Photovoice has been selected among 1,200 entries for the 2nd edition of the WHO Film Festival. WHO is inviting all of us to contribute posting comments or questions in the comment section of those videos

A participatory research-action project

Photovoice is a participatory-action methodology based on the magic of photographs and story-telling. This project puts the affected people and their communities at the center, aiming to raise their voices and experiences so this mysterious disease receives more attention from the international global health community.

Photovoice project, Nicaragua. Author: Diana Ulloa.

During the discussion groups, the photographs taken by the participants and the stories associated to them, gather around four main concerns:

  1. Very low access to advanced care for their disease (drug therapies, dialysis or kidney transplant).
  2. Extremely low economic resources (due to the lack of sick leaves or social protection options once their loose their job), and being unable to cope with the disease including access to food, drinking water, and housing.
  3. Issues around stigma and the family burden, including caregivers' wellbeing and mental health.
  4. The lack of community resources and actions.

 

This video is just one outcome of the project, along with a peer-reviewed manuscript with the main results (to be published) and a photobook containing participants’ photographs (stay tuned for its release in the next weeks!)

Photovoice is a participatory-action methodology based on the magic of photographs and story-telling.

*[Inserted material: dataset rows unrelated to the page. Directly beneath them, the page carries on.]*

(** * Blood-donor dashboard (data.py): a shallow embedding and its properties

    The program is one Streamlit script.  Its logic is a handful of form
    handlers over a Google spreadsheet (two worksheets: the donor table and
    the download log), a field validator, an export filter, a CSV export
    and an e-mail helper.  The embedding follows the script section by
    section and keeps its names. *)

From Stdlib Require Import List NArith ZArith Bool String Ascii Lia.
From Stdlib Require Import DecimalString DecimalPos.
From Stdlib Require DecimalFacts.
Import ListNotations.

Local Open Scope Z_scope.

(* ===================================================================== *)
(** ** Python strings *)
(* ===================================================================== *)

(** A Python [str] is a sequence of Unicode code points. *)
Definition str := list N.

(** A literal of the script: its characters are ASCII, one code point each. *)
Definition u (s : string) : str := map N_of_ascii (list_ascii_of_string s).

Fixpoint str_eqb (a b : str) : bool :=
  match a, b with
  | [], [] => true
  | x :: a', y :: b' => N.eqb x y && str_eqb a' b'
  | _, _ => false
  end.

(** Truth value of a string: [if s], [bool(s)], [not s]. *)
Definition truthy (s : str) : bool :=
  match s with [] => false | _ :: _ => true end.

(** [len(s)] *)
Definition len (s : str) : Z := Z.of_nat (List.length s).

(** The interpreter's Unicode character database, as far as the script
    consults it.  The character classes are per code point; the two case
    conversions are taken on whole strings, as [str.lower] and
    [str.capitalize] are context sensitive (final sigma) and may change the
    length (sharp s). *)
Class Unicode := {
  ch_isspace : N -> bool;            (* Py_UNICODE_ISSPACE: str.isspace, strip, split *)
  ch_isalpha : N -> bool;            (* str.isalpha: general category L* *)
  ch_isdigit : N -> bool;            (* str.isdigit: Numeric_Type Digit or Decimal *)
  ch_todecimal : N -> option Z;      (* Py_UNICODE_TODECIMAL: value of a decimal digit *)
  lower : str -> str;                (* str.lower *)
  capitalize : str -> str            (* str.capitalize *)
}.

(** What the theorems below use of the database: the digits of its ASCII
    block are 0 to 9 with their values, and a decimal digit is a digit and
    a digit is not a space. *)
Record UnicodeLaws (U : Unicode) : Prop := {
  ascii_isdigit : forall c, (c < 128)%N ->
    ch_isdigit c = ((48 <=? c) && (c <=? 57))%N;
  ascii_todecimal : forall c, (c < 128)%N ->
    ch_todecimal c =
      if ((48 <=? c) && (c <=? 57))%N then Some (Z.of_N c - 48) else None;
  decimal_isdigit : forall c d, ch_todecimal c = Some d -> ch_isdigit c = true;
  digit_not_space : forall c, ch_isdigit c = true -> ch_isspace c = false
}.

(** The Latin-1 block of the database (code points 0 to 255), which is all
    the examples below need.  Code points above it are left unclassified
    and unchanged. *)
Definition in_range (lo hi c : N) : bool := ((lo <=? c) && (c <=? hi))%N.

Definition latin1_isspace (c : N) : bool :=
  in_range 9 13 c || in_range 28 32 c || (c =? 133)%N || (c =? 160)%N.

Definition latin1_isalpha (c : N) : bool :=
  in_range 65 90 c || in_range 97 122 c
  || (c =? 170)%N || (c =? 181)%N || (c =? 186)%N
  || in_range 192 214 c || in_range 216 246 c || in_range 248 255 c.

Definition latin1_isdigit (c : N) : bool :=
  in_range 48 57 c || (c =? 178)%N || (c =? 179)%N || (c =? 185)%N.

Definition latin1_todecimal (c : N) : option Z :=
  if in_range 48 57 c then Some (Z.of_N c - 48) else None.

Definition latin1_tolower (c : N) : N :=
  if in_range 65 90 c || in_range 192 214 c || in_range 216 222 c
  then (c + 32)%N else c.

(** Title case of one character: sharp s becomes [Ss], and y with diaeresis
    and the micro sign leave the block. *)
Definition latin1_totitle (c : N) : str :=
  if in_range 97 122 c || in_range 224 246 c || in_range 248 254 c
  then [(c - 32)%N]
  else if (c =? 223)%N then [83; 115]%N
  else if (c =? 255)%N then [376]%N
  else if (c =? 181)%N then [924]%N
  else [c].

Definition latin1_capitalize (s : str) : str :=
  match s with
  | [] => []
  | c :: r => latin1_totitle c ++ map latin1_tolower r
  end.

Definition latin1 : Unicode := {|
  ch_isspace := latin1_isspace;
  ch_isalpha := latin1_isalpha;
  ch_isdigit := latin1_isdigit;
  ch_todecimal := latin1_todecimal;
  lower := map latin1_tolower;
  capitalize := latin1_capitalize
|}.

(* ===================================================================== *)
(** ** Exceptions *)
(* ===================================================================== *)

Inductive exn : Type :=
| ValueError           (* int() of a bad literal, list.index of a missing item,
                          DataFrame of a grid that is not five cells wide *)
| AttributeError       (* a method called on None *)
| IndexError           (* iloc out of bounds *)
| EmailNotValidError   (* validate_email *)
| SMTPException.       (* smtplib: connect, login or sendmail failed *)

Inductive result (A : Type) : Type :=
| Ok (a : A)
| Raise (e : exn).
Arguments Ok {A} a.
Arguments Raise {A} e.

Definition rbind {A B} (r : result A) (k : A -> result B) : result B :=
  match r with
  | Ok a => k a
  | Raise e => Raise e
  end.

Section Strings.
Context {U : Unicode}.

(** [s.isdigit()], [s.isalpha()]: every character in the class, and at
    least one character. *)
Definition isdigit (s : str) : bool := truthy s && forallb ch_isdigit s.
Definition isalpha (s : str) : bool := truthy s && forallb ch_isalpha s.

(** [s.strip()] *)
Fixpoint lstrip (s : str) : str :=
  match s with
  | c :: r => if ch_isspace c then lstrip r else s
  | [] => []
  end.
Definition rstrip (s : str) : str := rev (lstrip (rev s)).
Definition strip (s : str) : str := rstrip (lstrip s).

(** [s.split()]: the maximal runs of non-space characters; [cur] is the
    run being read, last character first. *)
Fixpoint split_from (cur : str) (s : str) : list str :=
  match s with
  | [] => match cur with [] => [] | _ => [rev cur] end
  | c :: r =>
      if ch_isspace c
      then match cur with [] => split_from [] r | _ => rev cur :: split_from [] r end
      else split_from (c :: cur) r
  end.
Definition split (s : str) : list str := split_from [] s.

(** [sep.join(parts)] *)
Fixpoint join (sep : str) (parts : list str) : str :=
  match parts with
  | [] => []
  | [p] => p
  | p :: ps => p ++ sep ++ join sep ps
  end.

(** *** [int(s)]

    CPython first maps the string to ASCII: an ASCII character stays, any
    other space becomes a blank, any other decimal digit becomes its ASCII
    digit, and anything else makes the literal invalid.  The ASCII text is
    then read as: blanks, an optional sign, digits with single underscores
    between them, blanks.  A literal with more digits than the
    interpreter's limit is refused with ValueError as well, whatever its
    value: the limit is 4300 digits unless the program or its environment
    sets another one ([sys.set_int_max_str_digits]), which this script
    does not do. *)
Inductive tok : Type :=
| TSpace | TSign (neg : bool) | TUnder | TDigit (d : Z) | TBad.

This project puts the affected people and their communities at the center.

Photovoice project, Nicaragua. Author: Diana Ulloa.

Film Datasheet

  • Dr. Oriana Ramirez-Rubio (ISGlobal) is the principal investigator, director and producer of the film.
  • Diana Ulloa is the Nicaraguan co-director, video film-maker and main editor of the film, and Javier Clavero is co-editor of the film.
  • Co-investigators: Cristina O’Callaghan-Gordo, and Francisco Javier Sancho (ISGlobal), Juan José Amador, Madeleine Scammell, and Alda Gabriela Amador (Boston University), Marvin González-Quiroz, and Arlen Soto (CISTA/UNAN-León), Paloma Conde Espejo (Universidad Alcalá de Henares).
  • And project participants and their families in La Paz Centro: Adrián Padilla Reyes, José Linarte Ramírez, Juan Morán Vargas, Manuel Méndez Guerrero, Iván Montano Roa, Lester Sáenz Ríos, Manuel Téllez Martínez, Marcial Herrera Mendoza, Lucio Valle Moya, Pablo Chavarría Zapata (R.I.P); and in Chichigalpa: José Rodríguez Castro, Vicente Espinales Guevara, Lucas Rivera Videa, Ezequiel Ramírez Salgado, Casiano Cárdenas Saavedra, Marlon Salgado García, Pablo Cerda Urbina, “Caballo Pata Blanca”, that appear listed in the final credits of the film.